Six Pixels of Separation - The Blog
June 25, 200910:04 PM

The Power Of Intent

The word "should" is more powerful than you might imagine. How do you think people should Blog, use Twitter or post videos on YouTube?

I'm just as guilty as the next person when it comes to "should"-ing all over people. We tend to make grand assumptions in hopes that people do things online the way "God intended them to be" - whatever that means. Does that mean that anything goes? Does that mean that there are no rules? Absolutely not, but - as the famous saying goes - "the inventor rarely knows what the invention is for." The fact still remains that if you're reading this Blog posting, you are clearly an early adopter. The majority of people do not understand what Twitter is for, so they use it how they know best (to follow Oprah or Ashton Kutcher - they're simply not interested in any form of conversation), at the same time, people like me mouth off that Twitter isn't really doing what it was "supposed to do" (see: Half Of Your Twitter Efforts Are Wasted - The Trouble Is We Don't Know Which Half).

Who says anything should be used in one specific way?

Let's take a closer look at Twitter to better understand the power of intent. If you're a company and you would like to notify those interested when you post a news item or add a product line, but you have zero interest in engaging in Twitter much beyond using it to simply broadcast those news items, who is to say that this is not the "right way" to use Twitter?

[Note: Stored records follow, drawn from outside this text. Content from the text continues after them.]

(** A low-level watch owned by the tree watch [dw], as
    [nih_file_add_watch] leaves it. *)
Definition leaf_watch (w : World) (dw c : ptr) : Prop :=
  exists a f,
    heap w !! c = Some a /\ a_block a = BFile f /\ a_children a = [] /\
    a_parent a = Some dw /\ a_destructor a = Some D_nih_file_remove_watch /\
    (wd f < 0 -> c ∉ file_watches w).

Definition wd_at (w : World) (c : ptr) : Z :=
  match heap w !! c with
  | Some (mkAlloc (BFile f) _ _ _) => wd f
  | _ => -1
  end.

(** The kernel removals that releasing the watches [cs] takes. *)
Definition rm_events (w : World) (cs : list ptr) : list Event :=
  omap (fun c => if wd_at w c <? 0 then None
                 else Some (E_inotify_rm_watch (inotify_fd w) (wd_at w c))) cs.

Definition without (cs : list ptr) (l : list ptr) : list ptr :=
  List.filter (fun q => bool_decide (q ∉ cs)) l.

Definition del_children (cs : list ptr) (a : Alloc) : Alloc :=
  mkAlloc (a_block a) (a_parent a) (without cs (a_children a)) (a_destructor a).

(** The world after a watch with a valid descriptor is released. *)
Definition released (watch : ptr) (a : Alloc) (f : NihFileWatch) (w : World) : World :=
  mkWorld (<[watch := set_block (BFile (set_wd (-1) f)) a]> (heap w))
          (List.filter (fun q => negb (Nat.eqb q watch)) (file_watches w))
          (inotify_fd w) (io_recv_buf w)
          (trace w ++ [E_inotify_rm_watch (inotify_fd w) (wd f)]).

Definition map_prot (flags : Z) : Z :=
  if Z.land flags O_ACCMODE =? O_RDWR then Z.lor PROT_READ PROT_WRITE
  else PROT_READ.

(** One of the three steps of [nih_file_map] fails: [open], or [fstat] on
    the descriptor it gave, or [mmap] of the size [fstat] gave.  [tr] is
    the log when the function is entered. *)
Definition map_step_fails (E : Env) (tr : list Event) (path : string)
    (flags : Z) : Prop :=
  let fd := sys_open E tr path flags in
  let tr1 := tr ++ [E_open path flags fd] in
  fd < 0 \/
  sys_fstat E tr1 fd = None \/
  exists st_size,
    sys_fstat E tr1 fd = Some st_size /\
    sys_mmap E tr1 (to_size_t st_size) (map_prot flags) MAP_SHARED fd = None.

Definition is_close (e : Event) : bool :=
  match e with E_close _ => true | _ => false end.

(** Does a registered watch other than [file_watch] hold the descriptor
    [wd0]? *)
Definition shared_wd (w : World) (file_watch : ptr) (wd0 : Z) : bool :=
  existsb (fun q => negb (Nat.eqb q file_watch) && (wd_at w q =? wd0))
          (file_watches w).

(** Every entry of the registry is an allocated [NihFileWatch]. *)
Definition registry_allocated (w : World) : Prop :=
  forall q, q ∈ file_watches w ->
            exists a f, heap w !! q = Some a /\ a_block a = BFile f.

(** Events of the library's own dealings with the kernel and the logger,
    as opposed to calls of the user's functions. *)
Definition is_internal (e : Event) : bool :=
  match e with
  | E_inotify_init _ | E_inotify_add_watch _ _ _ _ | E_inotify_rm_watch _ _
  | E_error_raise_system | E_warn _ => true
  | _ => false
  end.

(** The bytes of one whole record: a header followed by exactly as many
    name bytes as the header declares. *)
Definition whole_record (r : list byte) : Prop :=
  exists event, decode_event r = Some event /\
                Z.of_nat (length (ev_name event)) = ev_len event.

Inductive whole_records : list byte -> Prop :=
  | whole_records_nil : whole_records []
  | whole_records_cons r rest :
      whole_record r -> whole_records rest -> whole_records (r ++ rest).

(** A buffer whose front is not a whole record: less than a header, or a
    header that declares more name bytes than are there. *)
Definition incomplete (b : list byte) : Prop :=
  Z.of_nat (length b) < sizeof_inotify_event \/
  exists event, decode_event b = Some event /\
                Z.of_nat (length b) < sizeof_inotify_event + ev_len event.

(** The event read from the first [n] bytes of a buffer that starts with
    the header of [event]. *)
Definition event_of_record (event : inotify_event) : inotify_event :=
  mkEvent (ev_wd event) (ev_mask event) (ev_cookie event) (ev_len event)
          (take (Z.to_nat (ev_len event)) (ev_name event)).

(** The world after [nih_file_init]. *)
Definition init_world (E : Env) (w : World) : World :=
  if inotify_fd w =? -1 then
    set_inotify_fd (sys_inotify_init E (trace w))
                   (log_event (E_inotify_init (sys_inotify_init E (trace w))) w)
  else w.

(** What the kernel answers to the [inotify_add_watch] that
    [nih_file_add_watch] makes from world [w]. *)
Definition add_watch_answer (E : Env) (w : World) (path : string) (events : Z) : Z :=
  let w0 := init_world E w in
  sys_inotify_add_watch E (trace w0) (inotify_fd w0) path events.

(** Every directory that a walk from [node] can enter opens: [node] has a
    listing, and so has, recursively, each entry other than '.' and '..'
    that [stat] shows as a directory. *)
Fixpoint dirs_open (node : Node) : bool :=
  match node with
  | MkNode _ None => false
  | MkNode _ (Some ents) =>
    forallb (fun e =>
               let '(d_name, child) := e in
               is_dot d_name ||
               match node_stat child with
               | Some st_mode => if S_ISDIR st_mode then dirs_open child else true
               | None => true
               end) ents
  end.

(** The log of [w] continues the log [tr]. *)
Definition extends (tr : list Event) (w : World) : Prop :=
  exists more, trace w = tr ++ more.

(** The event kinds that the mask of a tree watch asks the kernel for. *)
Definition requested_kinds : list Z :=
  [IN_CREATE; IN_DELETE; IN_MODIFY; IN_MOVED_TO; IN_MOVED_FROM; IN_MOVE_SELF].

(** The path that a handler call was made with, if the event is a handler
    call with a path. *)
Definition handler_path (e : Event) : option string :=
  match e with
  | E_create_handler _ _ _ p | E_modify_handler _ _ _ p => Some p
  | E_delete_handler _ _ _ p => p
  | _ => None
  end.

(** The computation [m] keeps the property [P] of the world: if it
    returns from a world with [P], the world it leaves has [P]. *)
Definition keeps (P : World -> Prop) {A} (m : M A) : Prop :=
  forall w a w', m w = Some (a, w') -> P w -> P w'.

If there are people interested and following those tweets (however big or small the group of followers may be) and as long as it is tightly tied to an overarching business strategy, why not use Twitter in a way in which many of us would think is counter-intuitive?

Your intent is not my intent.

It's beyond the concept of "live and let live" - all of these platforms, technologies, tools and channels offer a myriad of ways to connect and build community (or simply drive sales), and while there are many among us that are seasoned veterans mingling with those fresh out of school, you don't need a college degree or fifteen years in the business to understand what your consumers want and how to give it to them.

Intent is everything.

If broadcasting in a conversational channel works for you, who is anyone else to judge?